---------- SUPPLIED DATA
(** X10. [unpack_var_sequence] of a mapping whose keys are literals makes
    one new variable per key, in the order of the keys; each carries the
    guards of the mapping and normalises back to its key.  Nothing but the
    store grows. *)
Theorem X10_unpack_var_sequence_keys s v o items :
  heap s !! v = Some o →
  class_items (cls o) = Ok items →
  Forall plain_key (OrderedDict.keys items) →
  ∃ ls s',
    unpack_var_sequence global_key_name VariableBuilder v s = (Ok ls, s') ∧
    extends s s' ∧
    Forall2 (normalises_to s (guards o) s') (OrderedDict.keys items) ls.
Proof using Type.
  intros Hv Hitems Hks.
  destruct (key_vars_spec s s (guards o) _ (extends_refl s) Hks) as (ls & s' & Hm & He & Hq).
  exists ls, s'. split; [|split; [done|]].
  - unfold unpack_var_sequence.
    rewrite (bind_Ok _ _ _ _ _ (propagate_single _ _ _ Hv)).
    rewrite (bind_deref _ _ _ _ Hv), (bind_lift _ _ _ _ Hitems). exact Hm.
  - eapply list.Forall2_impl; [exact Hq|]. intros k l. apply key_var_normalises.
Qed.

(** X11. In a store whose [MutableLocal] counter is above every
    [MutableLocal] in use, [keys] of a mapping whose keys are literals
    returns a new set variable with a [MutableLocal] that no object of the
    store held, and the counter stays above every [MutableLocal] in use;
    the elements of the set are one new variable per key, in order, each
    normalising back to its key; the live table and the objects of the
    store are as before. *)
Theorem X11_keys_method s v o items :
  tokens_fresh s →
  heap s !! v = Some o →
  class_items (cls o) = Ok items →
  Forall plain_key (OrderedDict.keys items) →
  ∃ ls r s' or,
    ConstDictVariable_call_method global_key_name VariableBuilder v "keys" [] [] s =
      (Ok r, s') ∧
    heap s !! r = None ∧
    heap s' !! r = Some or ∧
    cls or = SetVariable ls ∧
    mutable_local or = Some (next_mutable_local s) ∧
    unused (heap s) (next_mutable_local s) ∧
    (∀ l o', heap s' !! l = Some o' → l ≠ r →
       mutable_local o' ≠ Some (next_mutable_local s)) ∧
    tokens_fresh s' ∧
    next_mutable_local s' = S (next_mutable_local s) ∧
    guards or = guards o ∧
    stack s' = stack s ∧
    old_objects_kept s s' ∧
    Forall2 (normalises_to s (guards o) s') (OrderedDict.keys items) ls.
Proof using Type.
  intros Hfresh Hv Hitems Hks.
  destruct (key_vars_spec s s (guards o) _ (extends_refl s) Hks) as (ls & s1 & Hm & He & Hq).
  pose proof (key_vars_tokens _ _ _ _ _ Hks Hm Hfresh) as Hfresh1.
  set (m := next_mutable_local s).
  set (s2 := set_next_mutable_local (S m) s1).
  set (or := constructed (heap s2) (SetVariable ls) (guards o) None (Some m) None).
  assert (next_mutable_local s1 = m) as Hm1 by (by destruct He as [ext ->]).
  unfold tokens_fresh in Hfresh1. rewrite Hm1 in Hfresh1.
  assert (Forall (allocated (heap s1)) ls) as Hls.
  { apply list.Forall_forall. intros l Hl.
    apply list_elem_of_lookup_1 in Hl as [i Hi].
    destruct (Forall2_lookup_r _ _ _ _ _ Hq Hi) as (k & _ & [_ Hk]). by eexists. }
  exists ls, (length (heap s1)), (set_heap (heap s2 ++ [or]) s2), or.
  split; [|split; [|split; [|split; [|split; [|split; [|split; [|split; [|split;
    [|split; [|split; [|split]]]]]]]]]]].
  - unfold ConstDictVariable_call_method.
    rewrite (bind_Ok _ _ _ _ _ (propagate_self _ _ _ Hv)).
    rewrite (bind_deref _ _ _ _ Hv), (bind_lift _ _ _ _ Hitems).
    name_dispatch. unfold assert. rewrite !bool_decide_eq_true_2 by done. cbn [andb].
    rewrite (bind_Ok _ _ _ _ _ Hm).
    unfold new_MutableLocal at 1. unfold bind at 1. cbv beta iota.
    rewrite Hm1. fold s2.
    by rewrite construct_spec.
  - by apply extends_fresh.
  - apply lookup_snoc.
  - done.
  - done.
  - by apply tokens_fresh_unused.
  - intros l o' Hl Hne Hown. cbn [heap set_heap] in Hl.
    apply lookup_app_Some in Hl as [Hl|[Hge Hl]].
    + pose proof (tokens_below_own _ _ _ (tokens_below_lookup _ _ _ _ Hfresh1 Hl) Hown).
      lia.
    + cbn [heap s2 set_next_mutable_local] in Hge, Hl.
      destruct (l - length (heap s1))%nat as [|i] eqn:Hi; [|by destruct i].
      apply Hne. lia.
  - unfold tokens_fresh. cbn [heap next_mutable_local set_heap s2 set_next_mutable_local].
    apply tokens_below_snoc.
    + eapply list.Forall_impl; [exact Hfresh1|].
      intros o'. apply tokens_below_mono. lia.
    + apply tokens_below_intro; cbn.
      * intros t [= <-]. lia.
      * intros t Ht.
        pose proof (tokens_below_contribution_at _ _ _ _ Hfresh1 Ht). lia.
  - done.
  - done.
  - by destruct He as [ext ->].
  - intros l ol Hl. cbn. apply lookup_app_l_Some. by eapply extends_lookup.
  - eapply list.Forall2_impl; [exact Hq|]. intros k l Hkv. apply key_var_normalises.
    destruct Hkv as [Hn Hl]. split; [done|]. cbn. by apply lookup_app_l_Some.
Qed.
--------------------
---------- SUPPLIED DATA
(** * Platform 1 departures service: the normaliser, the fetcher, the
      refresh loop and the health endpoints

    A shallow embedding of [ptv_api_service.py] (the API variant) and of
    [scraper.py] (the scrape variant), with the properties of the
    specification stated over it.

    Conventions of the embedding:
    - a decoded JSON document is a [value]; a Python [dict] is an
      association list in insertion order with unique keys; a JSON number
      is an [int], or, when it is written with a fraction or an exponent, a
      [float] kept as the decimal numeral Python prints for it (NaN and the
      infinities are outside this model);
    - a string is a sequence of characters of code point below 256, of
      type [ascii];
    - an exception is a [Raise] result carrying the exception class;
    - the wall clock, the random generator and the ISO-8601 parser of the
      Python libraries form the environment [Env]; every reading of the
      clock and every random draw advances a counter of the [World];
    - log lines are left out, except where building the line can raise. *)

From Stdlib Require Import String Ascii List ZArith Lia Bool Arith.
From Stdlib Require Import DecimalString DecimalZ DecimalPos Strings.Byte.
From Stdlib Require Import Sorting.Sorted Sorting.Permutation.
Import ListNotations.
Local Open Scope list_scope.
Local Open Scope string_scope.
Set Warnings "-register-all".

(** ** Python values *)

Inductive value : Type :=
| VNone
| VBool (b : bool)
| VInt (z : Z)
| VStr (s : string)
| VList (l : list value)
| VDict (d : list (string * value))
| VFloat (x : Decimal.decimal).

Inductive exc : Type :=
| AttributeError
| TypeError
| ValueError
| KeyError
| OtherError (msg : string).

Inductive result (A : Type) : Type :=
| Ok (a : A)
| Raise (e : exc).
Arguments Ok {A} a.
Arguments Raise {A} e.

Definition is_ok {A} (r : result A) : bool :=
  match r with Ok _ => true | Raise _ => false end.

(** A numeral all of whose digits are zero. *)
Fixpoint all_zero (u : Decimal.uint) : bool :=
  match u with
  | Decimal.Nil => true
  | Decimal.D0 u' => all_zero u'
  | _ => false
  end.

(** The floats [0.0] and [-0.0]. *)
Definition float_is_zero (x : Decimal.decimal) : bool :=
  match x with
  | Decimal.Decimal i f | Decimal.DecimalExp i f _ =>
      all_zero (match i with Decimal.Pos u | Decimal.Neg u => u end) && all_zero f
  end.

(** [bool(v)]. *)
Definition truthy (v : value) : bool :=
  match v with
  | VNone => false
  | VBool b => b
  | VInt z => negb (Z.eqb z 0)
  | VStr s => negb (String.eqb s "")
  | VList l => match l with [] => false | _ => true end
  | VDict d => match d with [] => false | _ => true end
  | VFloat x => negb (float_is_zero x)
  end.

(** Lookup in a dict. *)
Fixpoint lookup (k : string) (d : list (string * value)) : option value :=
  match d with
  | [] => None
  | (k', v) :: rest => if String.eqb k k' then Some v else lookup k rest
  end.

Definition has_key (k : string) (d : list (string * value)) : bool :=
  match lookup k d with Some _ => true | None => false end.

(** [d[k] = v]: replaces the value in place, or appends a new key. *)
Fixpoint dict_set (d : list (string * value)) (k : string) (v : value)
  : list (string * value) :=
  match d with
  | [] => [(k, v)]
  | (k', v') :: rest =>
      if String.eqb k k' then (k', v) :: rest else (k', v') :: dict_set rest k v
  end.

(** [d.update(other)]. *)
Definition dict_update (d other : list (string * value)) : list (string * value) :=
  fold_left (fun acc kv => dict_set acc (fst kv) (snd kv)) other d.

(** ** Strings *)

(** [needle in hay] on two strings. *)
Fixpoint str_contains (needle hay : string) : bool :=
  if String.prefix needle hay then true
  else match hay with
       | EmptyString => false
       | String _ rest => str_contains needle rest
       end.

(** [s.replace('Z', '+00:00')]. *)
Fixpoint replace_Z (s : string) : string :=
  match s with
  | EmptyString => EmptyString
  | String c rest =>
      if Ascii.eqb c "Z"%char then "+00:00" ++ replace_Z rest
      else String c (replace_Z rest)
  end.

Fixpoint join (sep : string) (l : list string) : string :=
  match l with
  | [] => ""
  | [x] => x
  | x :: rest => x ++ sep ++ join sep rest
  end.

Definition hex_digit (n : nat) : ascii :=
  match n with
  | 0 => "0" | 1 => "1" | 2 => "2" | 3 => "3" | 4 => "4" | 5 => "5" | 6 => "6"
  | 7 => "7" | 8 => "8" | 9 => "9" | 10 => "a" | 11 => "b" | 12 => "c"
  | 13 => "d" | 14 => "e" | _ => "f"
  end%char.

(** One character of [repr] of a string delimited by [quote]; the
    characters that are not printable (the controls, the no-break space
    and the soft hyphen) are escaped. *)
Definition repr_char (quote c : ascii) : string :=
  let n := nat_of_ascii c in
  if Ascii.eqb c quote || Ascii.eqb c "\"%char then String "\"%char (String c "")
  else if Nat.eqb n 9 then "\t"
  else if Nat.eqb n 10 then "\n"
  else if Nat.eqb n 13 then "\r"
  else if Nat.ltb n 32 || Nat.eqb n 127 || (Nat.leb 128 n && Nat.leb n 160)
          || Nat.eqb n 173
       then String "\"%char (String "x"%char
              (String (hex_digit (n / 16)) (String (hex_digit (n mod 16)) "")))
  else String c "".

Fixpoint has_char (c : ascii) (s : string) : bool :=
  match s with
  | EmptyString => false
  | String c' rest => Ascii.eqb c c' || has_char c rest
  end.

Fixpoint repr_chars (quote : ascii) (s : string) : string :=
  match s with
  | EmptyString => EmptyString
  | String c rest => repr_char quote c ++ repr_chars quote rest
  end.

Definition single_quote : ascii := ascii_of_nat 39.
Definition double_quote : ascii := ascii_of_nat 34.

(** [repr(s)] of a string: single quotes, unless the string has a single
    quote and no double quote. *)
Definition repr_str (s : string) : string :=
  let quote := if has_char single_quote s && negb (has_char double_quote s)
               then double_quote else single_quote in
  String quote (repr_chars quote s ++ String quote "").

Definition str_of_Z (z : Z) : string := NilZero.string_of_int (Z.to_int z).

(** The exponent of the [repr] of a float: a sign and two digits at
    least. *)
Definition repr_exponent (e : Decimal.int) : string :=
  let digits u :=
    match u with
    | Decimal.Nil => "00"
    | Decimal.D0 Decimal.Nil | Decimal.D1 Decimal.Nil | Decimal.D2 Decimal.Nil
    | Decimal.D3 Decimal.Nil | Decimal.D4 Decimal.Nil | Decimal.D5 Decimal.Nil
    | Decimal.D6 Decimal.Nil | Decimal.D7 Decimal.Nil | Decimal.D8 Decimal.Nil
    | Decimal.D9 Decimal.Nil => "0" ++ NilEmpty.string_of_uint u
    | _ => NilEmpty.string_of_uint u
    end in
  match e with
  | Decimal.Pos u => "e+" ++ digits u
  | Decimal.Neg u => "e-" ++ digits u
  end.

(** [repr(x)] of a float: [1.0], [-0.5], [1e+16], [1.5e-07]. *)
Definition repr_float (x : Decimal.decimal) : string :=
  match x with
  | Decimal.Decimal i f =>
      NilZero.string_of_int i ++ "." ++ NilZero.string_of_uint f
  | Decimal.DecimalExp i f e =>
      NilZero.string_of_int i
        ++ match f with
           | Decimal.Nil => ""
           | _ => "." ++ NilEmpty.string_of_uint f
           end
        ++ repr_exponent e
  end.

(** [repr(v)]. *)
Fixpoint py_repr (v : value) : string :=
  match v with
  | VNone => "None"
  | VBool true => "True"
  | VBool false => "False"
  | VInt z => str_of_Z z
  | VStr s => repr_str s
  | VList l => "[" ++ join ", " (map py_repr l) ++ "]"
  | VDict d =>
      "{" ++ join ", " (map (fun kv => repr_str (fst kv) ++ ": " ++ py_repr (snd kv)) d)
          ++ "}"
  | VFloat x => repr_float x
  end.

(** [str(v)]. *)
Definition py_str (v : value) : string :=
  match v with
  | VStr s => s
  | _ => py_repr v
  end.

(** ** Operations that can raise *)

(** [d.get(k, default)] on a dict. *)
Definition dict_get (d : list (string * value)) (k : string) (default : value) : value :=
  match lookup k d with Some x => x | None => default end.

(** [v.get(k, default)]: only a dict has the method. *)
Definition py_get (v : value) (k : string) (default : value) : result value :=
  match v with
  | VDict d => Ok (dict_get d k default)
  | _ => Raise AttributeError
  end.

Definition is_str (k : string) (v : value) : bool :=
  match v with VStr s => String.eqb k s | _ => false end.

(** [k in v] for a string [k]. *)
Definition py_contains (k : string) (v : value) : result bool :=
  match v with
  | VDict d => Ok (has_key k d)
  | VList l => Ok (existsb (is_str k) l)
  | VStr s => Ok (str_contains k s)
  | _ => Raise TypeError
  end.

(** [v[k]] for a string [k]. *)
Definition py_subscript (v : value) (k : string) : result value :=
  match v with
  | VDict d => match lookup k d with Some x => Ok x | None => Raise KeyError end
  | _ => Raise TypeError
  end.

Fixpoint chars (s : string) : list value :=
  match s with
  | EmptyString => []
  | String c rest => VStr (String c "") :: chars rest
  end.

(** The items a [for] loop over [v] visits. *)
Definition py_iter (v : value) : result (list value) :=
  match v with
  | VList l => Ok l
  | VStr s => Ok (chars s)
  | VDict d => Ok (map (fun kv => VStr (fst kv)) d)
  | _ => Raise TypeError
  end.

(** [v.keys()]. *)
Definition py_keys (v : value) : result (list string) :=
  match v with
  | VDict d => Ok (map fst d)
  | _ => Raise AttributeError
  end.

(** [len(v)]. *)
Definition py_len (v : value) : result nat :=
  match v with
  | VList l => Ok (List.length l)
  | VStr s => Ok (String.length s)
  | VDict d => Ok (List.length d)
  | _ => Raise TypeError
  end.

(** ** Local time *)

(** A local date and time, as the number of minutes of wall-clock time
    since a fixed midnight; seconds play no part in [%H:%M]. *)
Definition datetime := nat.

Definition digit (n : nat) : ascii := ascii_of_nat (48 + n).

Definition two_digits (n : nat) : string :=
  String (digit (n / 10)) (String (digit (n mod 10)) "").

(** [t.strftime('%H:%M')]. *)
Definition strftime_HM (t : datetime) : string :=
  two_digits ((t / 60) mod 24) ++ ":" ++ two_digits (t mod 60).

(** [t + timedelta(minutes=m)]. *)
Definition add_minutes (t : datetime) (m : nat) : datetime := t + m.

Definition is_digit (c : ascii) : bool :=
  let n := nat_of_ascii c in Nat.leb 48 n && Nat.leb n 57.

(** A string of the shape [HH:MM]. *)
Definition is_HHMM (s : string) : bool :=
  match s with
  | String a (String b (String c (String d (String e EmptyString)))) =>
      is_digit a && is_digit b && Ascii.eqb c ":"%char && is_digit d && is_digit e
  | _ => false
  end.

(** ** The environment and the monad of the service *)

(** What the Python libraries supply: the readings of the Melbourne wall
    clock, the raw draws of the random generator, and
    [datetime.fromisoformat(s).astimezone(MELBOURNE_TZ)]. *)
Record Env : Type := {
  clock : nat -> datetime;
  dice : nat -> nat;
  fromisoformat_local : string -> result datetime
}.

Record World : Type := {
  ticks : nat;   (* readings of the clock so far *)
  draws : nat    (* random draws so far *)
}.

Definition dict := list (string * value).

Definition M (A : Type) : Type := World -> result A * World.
--------------------
* _REQUIREMENT_
From the records above, extract exactly and only the lines that begin at the line with "(** X10. [unpack_var_sequence]" and stop after the line with "returns a new".

* _ANSWER TO THE PROBLEM_
(** X10. [unpack_var_sequence] of a mapping whose keys are literals makes
    one new variable per key, in the order of the keys; each carries the
    guards of the mapping and normalises back to its key.  Nothing but the
    store grows. *)
Theorem X10_unpack_var_sequence_keys s v o items :
  heap s !! v = Some o →
  class_items (cls o) = Ok items →
  Forall plain_key (OrderedDict.keys items) →
  ∃ ls s',
    unpack_var_sequence global_key_name VariableBuilder v s = (Ok ls, s') ∧
    extends s s' ∧
    Forall2 (normalises_to s (guards o) s') (OrderedDict.keys items) ls.
Proof using Type.
  intros Hv Hitems Hks.
  destruct (key_vars_spec s s (guards o) _ (extends_refl s) Hks) as (ls & s' & Hm & He & Hq).
  exists ls, s'. split; [|split; [done|]].
  - unfold unpack_var_sequence.
    rewrite (bind_Ok _ _ _ _ _ (propagate_single _ _ _ Hv)).
    rewrite (bind_deref _ _ _ _ Hv), (bind_lift _ _ _ _ Hitems). exact Hm.
  - eapply list.Forall2_impl; [exact Hq|]. intros k l. apply key_var_normalises.
Qed.

(** X11. In a store whose [MutableLocal] counter is above every
    [MutableLocal] in use, [keys] of a mapping whose keys are literals
    returns a new set variable with a [MutableLocal] that no object of the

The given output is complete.